* [Dataset records]
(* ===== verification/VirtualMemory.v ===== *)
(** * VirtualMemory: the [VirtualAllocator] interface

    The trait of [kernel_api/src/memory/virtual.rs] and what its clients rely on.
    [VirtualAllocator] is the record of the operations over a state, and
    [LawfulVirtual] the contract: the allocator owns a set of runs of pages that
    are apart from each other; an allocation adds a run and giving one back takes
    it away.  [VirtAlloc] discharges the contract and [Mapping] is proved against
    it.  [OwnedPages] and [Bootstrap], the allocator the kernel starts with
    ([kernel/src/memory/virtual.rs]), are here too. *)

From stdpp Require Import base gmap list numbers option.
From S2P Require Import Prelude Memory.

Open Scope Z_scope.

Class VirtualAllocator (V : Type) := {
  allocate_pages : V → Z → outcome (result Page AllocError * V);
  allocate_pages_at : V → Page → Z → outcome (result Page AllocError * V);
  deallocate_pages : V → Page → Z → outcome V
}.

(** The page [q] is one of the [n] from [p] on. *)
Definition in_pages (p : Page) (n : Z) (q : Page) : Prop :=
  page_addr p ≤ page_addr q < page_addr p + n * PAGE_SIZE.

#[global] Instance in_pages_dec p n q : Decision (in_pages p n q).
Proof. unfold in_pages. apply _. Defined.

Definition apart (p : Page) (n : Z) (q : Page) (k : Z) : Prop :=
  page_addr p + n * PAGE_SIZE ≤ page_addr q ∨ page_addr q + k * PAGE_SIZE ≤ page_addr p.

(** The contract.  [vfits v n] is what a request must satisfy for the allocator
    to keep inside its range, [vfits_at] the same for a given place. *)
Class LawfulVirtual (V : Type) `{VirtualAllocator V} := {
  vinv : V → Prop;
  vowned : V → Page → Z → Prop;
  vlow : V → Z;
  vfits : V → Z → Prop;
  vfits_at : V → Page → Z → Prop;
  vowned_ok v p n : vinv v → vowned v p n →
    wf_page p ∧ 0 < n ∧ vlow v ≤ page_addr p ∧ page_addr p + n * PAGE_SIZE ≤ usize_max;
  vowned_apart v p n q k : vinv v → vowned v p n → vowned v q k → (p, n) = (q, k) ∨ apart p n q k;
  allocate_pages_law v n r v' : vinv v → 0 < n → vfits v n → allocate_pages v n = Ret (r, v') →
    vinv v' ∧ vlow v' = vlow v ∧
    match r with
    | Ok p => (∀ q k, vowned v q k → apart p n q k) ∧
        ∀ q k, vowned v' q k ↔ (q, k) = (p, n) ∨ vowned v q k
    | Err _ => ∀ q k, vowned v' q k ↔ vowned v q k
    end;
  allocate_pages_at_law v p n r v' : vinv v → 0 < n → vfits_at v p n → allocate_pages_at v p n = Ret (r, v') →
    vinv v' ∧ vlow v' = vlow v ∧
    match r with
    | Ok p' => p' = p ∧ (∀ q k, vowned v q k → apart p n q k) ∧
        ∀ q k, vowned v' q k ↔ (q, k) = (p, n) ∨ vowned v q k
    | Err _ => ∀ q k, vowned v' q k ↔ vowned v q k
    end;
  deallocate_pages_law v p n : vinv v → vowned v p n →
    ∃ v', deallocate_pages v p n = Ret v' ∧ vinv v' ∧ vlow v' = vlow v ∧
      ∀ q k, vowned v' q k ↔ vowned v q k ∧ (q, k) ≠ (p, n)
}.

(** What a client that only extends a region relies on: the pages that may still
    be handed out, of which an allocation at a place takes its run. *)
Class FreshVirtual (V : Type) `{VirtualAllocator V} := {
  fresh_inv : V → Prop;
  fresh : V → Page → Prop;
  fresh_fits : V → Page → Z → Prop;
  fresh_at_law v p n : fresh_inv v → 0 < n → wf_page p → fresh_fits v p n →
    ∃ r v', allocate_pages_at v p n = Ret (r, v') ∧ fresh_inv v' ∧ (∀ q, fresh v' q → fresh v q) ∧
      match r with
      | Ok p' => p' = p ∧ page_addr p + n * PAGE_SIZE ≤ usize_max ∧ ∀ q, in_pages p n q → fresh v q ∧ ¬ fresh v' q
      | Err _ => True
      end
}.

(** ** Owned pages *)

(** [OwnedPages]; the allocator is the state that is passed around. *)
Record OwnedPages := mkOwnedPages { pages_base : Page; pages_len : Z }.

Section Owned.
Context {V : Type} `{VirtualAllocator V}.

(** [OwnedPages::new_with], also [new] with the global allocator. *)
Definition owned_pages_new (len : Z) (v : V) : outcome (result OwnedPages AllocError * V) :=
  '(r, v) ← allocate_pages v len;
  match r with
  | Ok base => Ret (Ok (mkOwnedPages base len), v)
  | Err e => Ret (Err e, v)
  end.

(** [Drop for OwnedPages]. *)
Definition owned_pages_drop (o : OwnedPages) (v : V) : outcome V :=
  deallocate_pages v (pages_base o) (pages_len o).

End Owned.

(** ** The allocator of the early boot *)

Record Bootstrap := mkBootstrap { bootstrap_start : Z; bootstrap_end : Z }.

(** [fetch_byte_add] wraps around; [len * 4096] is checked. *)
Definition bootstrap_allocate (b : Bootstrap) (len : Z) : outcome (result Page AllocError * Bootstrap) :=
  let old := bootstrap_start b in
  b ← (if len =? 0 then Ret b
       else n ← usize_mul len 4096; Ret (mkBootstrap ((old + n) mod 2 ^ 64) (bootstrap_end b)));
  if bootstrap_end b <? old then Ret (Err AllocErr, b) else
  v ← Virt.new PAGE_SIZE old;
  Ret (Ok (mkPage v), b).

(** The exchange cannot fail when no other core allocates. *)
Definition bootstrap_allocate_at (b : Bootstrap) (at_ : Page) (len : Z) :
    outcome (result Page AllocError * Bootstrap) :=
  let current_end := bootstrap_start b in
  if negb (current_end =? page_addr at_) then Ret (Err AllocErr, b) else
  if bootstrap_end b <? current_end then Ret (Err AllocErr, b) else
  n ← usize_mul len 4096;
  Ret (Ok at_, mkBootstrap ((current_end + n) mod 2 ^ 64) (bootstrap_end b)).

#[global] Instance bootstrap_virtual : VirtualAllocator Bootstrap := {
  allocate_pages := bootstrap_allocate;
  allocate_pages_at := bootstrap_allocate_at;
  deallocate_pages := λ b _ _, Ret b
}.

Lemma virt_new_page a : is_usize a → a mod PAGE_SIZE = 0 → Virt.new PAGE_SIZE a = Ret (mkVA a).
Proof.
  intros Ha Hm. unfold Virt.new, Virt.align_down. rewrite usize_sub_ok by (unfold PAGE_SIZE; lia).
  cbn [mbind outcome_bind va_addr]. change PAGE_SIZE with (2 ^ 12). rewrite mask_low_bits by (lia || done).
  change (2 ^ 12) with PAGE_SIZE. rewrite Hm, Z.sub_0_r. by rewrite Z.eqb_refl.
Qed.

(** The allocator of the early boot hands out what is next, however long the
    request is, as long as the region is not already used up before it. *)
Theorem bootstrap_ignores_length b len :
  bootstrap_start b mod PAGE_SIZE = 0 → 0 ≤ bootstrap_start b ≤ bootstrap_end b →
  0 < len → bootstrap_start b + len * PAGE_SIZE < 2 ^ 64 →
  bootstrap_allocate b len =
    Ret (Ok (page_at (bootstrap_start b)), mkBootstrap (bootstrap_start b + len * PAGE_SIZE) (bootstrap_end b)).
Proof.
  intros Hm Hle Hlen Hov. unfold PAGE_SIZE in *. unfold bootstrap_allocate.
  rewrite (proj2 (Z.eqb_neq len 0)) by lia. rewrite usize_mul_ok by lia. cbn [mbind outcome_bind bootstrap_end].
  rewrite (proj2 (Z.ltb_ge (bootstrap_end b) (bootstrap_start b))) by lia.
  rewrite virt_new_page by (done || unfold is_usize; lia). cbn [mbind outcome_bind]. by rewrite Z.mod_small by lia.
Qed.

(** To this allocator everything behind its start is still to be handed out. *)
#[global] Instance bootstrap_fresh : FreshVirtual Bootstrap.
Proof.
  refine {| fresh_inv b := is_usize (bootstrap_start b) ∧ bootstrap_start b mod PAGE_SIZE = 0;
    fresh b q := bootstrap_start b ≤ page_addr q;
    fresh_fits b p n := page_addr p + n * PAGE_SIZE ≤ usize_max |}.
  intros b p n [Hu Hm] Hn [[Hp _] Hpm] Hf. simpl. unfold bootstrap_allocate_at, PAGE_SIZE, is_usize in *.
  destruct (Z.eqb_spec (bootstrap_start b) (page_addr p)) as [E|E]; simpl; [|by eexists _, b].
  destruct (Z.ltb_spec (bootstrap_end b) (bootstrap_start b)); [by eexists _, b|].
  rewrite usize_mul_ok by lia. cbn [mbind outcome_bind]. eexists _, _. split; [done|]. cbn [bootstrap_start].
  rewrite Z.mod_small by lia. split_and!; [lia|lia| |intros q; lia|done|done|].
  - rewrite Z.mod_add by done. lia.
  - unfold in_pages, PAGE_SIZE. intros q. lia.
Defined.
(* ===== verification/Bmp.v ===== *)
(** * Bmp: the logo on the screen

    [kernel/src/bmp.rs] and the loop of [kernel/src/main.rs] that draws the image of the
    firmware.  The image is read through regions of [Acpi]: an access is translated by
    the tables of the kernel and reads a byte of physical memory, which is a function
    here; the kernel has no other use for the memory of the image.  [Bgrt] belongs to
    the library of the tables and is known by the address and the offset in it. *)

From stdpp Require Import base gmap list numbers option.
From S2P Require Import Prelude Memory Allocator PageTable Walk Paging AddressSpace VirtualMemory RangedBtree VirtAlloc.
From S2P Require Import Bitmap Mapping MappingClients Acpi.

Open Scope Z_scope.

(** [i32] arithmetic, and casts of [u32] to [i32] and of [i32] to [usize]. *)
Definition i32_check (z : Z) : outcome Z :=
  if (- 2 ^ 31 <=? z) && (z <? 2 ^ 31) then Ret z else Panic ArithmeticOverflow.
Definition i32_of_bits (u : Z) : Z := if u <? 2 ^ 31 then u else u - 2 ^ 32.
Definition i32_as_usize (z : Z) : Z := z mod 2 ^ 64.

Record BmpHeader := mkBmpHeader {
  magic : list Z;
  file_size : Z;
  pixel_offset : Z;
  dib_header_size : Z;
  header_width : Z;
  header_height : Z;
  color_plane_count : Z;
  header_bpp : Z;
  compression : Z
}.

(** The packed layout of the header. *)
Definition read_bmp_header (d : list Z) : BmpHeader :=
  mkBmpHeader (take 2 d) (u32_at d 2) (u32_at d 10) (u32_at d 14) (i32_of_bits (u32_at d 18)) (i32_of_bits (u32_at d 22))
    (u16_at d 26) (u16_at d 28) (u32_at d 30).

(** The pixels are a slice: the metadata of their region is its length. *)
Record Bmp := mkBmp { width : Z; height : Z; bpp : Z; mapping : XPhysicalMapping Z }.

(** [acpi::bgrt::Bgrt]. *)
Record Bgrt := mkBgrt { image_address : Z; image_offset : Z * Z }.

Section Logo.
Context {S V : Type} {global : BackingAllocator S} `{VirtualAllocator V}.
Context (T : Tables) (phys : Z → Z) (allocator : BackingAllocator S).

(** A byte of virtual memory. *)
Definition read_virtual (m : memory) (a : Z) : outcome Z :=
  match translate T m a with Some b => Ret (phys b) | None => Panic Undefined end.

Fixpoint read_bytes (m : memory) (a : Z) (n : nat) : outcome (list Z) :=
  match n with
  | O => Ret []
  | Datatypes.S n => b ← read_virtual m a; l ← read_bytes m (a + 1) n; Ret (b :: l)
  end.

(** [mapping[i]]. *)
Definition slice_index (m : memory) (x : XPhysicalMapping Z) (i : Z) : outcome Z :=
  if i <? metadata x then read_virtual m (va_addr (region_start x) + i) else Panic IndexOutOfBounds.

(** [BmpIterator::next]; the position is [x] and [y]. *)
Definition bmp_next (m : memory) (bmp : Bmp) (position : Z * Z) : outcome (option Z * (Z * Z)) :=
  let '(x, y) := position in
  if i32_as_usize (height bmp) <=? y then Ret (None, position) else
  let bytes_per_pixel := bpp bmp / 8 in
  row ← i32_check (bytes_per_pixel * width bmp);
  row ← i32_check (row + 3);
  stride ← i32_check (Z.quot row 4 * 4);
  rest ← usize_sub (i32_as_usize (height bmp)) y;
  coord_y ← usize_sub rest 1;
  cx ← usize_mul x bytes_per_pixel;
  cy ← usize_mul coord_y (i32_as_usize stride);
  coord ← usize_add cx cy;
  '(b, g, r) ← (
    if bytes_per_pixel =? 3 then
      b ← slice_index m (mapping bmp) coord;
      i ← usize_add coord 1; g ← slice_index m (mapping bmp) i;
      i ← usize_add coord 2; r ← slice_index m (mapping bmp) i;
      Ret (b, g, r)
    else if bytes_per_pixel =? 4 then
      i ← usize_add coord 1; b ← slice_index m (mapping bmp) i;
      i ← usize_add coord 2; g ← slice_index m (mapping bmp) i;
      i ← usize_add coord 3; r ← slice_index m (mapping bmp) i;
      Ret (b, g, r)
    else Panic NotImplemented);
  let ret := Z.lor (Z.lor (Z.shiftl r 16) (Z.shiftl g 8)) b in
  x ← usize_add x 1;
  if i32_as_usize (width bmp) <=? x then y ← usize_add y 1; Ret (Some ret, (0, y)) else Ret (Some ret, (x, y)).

==

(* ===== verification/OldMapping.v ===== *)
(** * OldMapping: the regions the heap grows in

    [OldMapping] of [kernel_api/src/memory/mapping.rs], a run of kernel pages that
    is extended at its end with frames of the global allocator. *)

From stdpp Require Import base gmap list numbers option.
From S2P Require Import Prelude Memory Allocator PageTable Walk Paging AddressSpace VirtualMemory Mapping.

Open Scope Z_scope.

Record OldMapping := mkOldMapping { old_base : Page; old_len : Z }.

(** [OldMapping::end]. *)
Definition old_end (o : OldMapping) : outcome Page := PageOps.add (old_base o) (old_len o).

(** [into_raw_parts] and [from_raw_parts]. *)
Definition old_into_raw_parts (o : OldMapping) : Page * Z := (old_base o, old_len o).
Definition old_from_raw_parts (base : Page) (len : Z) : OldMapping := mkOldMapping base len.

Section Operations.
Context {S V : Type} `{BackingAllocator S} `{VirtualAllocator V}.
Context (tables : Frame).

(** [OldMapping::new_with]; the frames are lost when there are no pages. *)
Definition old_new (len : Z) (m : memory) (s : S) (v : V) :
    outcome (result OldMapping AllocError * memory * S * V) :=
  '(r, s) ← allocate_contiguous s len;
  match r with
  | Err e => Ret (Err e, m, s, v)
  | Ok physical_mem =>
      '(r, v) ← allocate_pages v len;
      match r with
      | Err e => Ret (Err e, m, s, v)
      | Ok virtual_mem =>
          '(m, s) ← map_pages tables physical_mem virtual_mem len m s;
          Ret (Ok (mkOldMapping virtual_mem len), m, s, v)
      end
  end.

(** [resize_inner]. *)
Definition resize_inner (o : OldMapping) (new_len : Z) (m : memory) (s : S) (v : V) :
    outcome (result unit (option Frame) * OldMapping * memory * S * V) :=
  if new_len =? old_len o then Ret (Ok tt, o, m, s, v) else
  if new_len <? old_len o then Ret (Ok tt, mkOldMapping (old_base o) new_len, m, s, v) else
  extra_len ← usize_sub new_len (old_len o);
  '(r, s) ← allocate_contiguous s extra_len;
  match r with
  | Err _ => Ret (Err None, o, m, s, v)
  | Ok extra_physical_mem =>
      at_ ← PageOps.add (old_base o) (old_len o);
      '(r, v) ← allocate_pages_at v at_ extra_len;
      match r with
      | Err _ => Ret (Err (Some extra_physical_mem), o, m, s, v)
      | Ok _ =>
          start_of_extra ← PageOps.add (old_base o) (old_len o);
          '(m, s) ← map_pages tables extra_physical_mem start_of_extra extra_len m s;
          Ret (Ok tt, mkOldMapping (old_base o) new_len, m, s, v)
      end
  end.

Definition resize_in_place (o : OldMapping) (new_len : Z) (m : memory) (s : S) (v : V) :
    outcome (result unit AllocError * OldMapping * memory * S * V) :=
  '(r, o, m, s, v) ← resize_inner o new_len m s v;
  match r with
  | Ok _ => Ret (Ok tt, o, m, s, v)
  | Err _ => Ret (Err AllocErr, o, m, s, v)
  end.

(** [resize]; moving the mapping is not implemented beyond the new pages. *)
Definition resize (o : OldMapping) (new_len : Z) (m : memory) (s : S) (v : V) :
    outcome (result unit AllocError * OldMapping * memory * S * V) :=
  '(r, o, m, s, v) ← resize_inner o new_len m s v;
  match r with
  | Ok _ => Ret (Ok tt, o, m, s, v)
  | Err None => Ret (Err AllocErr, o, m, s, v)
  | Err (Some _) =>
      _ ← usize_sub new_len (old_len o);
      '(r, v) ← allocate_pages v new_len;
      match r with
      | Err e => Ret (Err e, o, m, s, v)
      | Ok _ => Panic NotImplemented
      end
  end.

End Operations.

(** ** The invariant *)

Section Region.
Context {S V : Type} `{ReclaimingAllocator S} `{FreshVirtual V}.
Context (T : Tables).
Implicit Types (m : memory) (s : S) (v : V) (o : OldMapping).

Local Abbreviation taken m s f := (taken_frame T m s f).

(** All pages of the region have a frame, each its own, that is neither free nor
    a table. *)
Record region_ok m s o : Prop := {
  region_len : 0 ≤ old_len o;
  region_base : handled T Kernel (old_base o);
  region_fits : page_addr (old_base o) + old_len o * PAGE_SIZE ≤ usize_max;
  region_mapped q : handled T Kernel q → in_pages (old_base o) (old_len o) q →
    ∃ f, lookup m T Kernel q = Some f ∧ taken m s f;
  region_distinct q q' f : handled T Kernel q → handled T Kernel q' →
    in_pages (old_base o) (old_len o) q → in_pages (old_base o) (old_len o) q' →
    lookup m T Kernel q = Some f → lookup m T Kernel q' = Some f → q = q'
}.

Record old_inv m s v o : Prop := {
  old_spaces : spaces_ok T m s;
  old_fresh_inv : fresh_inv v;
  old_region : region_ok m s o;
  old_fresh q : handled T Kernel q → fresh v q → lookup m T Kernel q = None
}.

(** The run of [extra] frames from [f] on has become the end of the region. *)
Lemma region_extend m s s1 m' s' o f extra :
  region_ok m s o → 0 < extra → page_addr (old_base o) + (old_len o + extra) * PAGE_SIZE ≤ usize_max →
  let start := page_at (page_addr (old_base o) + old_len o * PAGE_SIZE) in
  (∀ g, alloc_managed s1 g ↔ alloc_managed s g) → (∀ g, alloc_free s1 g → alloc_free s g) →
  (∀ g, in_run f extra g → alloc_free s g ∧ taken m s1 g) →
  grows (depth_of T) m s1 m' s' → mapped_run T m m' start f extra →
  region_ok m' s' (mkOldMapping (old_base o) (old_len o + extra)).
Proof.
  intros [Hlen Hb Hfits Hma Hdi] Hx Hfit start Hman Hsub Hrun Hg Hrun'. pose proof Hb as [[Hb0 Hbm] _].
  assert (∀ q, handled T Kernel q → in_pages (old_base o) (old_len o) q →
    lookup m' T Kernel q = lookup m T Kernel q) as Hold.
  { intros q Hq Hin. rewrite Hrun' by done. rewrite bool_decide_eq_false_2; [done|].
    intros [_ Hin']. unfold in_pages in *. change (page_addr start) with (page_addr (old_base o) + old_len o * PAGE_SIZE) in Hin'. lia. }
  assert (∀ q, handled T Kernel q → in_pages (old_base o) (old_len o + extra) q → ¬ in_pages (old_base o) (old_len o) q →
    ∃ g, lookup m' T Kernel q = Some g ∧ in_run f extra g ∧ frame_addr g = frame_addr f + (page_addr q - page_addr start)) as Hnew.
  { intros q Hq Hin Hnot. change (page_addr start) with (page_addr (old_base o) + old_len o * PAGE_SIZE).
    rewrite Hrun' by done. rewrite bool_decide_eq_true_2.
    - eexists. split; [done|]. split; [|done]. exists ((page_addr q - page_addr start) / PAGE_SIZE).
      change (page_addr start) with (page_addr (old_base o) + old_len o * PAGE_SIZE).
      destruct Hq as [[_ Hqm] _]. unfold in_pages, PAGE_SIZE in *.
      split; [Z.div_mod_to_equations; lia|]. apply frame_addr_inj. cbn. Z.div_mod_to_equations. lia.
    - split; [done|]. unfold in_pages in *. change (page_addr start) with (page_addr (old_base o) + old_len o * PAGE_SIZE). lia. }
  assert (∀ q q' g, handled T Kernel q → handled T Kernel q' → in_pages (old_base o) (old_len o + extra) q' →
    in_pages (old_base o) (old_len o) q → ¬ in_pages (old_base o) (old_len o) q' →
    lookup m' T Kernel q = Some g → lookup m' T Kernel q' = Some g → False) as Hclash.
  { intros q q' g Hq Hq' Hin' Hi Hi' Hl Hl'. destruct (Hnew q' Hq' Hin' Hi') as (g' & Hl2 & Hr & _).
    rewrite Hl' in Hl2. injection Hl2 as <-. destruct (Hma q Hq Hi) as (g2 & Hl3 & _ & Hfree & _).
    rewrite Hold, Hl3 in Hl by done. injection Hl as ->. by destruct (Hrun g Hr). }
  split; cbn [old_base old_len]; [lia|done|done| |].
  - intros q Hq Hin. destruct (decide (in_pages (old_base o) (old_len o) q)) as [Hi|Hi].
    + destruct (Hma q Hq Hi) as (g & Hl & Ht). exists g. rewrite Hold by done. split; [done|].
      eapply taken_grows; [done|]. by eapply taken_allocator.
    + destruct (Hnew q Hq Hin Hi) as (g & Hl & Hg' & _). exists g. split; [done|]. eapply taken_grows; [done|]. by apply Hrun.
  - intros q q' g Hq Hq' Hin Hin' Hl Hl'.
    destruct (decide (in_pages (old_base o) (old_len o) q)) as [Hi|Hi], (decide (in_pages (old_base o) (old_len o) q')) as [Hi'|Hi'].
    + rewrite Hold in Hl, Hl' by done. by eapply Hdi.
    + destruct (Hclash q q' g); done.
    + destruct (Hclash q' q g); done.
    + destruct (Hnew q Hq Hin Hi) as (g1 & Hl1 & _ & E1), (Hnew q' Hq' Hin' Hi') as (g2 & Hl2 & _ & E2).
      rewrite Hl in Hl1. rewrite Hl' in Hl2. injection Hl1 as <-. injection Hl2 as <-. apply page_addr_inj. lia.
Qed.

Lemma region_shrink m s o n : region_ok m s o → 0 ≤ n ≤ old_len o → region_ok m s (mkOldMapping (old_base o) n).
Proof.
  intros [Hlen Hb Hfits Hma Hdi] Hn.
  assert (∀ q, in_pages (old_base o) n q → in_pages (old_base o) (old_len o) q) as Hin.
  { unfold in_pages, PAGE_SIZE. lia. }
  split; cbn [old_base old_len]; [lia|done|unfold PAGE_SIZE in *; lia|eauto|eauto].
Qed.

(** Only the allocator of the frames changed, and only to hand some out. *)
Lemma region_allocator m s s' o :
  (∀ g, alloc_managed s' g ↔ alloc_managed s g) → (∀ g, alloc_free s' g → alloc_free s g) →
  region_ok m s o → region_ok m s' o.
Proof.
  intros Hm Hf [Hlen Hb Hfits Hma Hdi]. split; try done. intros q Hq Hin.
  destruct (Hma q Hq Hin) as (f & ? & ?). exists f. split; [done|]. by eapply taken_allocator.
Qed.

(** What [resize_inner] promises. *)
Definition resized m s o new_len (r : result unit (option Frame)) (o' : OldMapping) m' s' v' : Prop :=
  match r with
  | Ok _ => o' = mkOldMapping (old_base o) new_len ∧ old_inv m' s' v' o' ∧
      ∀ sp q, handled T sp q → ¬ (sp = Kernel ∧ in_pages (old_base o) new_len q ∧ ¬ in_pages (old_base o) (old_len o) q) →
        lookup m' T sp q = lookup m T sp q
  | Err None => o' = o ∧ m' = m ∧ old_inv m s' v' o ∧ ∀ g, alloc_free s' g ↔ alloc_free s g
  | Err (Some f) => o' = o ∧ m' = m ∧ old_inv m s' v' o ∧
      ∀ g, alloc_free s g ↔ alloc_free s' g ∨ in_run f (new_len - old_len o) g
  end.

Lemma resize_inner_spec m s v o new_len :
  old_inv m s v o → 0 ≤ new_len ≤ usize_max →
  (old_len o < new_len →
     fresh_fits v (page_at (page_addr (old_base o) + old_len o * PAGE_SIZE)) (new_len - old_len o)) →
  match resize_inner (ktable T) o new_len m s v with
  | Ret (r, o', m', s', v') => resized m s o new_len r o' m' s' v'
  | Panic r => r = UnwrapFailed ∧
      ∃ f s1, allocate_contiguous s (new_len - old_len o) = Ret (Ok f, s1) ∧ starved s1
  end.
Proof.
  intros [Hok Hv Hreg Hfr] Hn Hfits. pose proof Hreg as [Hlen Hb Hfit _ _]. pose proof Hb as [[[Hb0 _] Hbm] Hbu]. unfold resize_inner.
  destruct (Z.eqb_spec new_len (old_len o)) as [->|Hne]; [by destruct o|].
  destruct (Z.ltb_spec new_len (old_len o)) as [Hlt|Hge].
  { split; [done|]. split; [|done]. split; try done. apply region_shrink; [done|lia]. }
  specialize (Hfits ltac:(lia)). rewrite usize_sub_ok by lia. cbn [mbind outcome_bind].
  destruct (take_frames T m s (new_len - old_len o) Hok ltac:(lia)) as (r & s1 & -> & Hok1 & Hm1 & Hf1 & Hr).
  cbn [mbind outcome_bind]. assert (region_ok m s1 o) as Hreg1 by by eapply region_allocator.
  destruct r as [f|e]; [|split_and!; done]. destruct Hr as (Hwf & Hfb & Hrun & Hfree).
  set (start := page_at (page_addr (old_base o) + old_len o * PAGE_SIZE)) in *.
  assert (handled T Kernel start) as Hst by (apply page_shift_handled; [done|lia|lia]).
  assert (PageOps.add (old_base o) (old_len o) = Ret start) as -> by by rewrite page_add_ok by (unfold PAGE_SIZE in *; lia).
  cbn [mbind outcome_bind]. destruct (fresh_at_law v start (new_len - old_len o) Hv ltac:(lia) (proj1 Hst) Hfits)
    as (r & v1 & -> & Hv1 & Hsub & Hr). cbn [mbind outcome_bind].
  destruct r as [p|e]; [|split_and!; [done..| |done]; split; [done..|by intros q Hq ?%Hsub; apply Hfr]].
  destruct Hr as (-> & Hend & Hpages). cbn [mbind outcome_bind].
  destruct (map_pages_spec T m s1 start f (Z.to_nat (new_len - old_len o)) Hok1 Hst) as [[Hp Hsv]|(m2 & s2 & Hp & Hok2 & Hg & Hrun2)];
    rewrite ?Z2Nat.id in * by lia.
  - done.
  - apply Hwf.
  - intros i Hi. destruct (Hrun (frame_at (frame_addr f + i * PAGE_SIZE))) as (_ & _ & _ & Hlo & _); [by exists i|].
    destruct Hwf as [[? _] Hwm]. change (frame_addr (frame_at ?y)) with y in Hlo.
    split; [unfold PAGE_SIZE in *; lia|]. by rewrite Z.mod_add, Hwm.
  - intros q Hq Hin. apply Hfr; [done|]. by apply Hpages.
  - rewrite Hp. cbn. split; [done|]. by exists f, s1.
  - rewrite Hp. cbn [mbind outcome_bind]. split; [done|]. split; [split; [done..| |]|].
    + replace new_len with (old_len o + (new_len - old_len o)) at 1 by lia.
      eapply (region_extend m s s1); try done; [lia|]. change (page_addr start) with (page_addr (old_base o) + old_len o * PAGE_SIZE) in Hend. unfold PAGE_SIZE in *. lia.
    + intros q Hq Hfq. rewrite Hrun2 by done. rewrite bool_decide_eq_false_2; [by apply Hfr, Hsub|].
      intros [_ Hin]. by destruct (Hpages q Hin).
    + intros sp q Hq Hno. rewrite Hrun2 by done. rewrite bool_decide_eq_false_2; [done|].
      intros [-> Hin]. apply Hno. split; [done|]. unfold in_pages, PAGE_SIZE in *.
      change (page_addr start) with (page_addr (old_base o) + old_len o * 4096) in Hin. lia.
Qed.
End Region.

* [Task description] After locating the line with "(* ===== verification/VirtualMemory.v" in the material above, return it and each line after it exactly, ending at the line with "is proved against".

* [Worked solution]
(* ===== verification/VirtualMemory.v ===== *)
(** * VirtualMemory: the [VirtualAllocator] interface

    The trait of [kernel_api/src/memory/virtual.rs] and what its clients rely on.
    [VirtualAllocator] is the record of the operations over a state, and
    [LawfulVirtual] the contract: the allocator owns a set of runs of pages that
    are apart from each other; an allocation adds a run and giving one back takes
    it away.  [VirtAlloc] discharges the contract and [Mapping] is proved against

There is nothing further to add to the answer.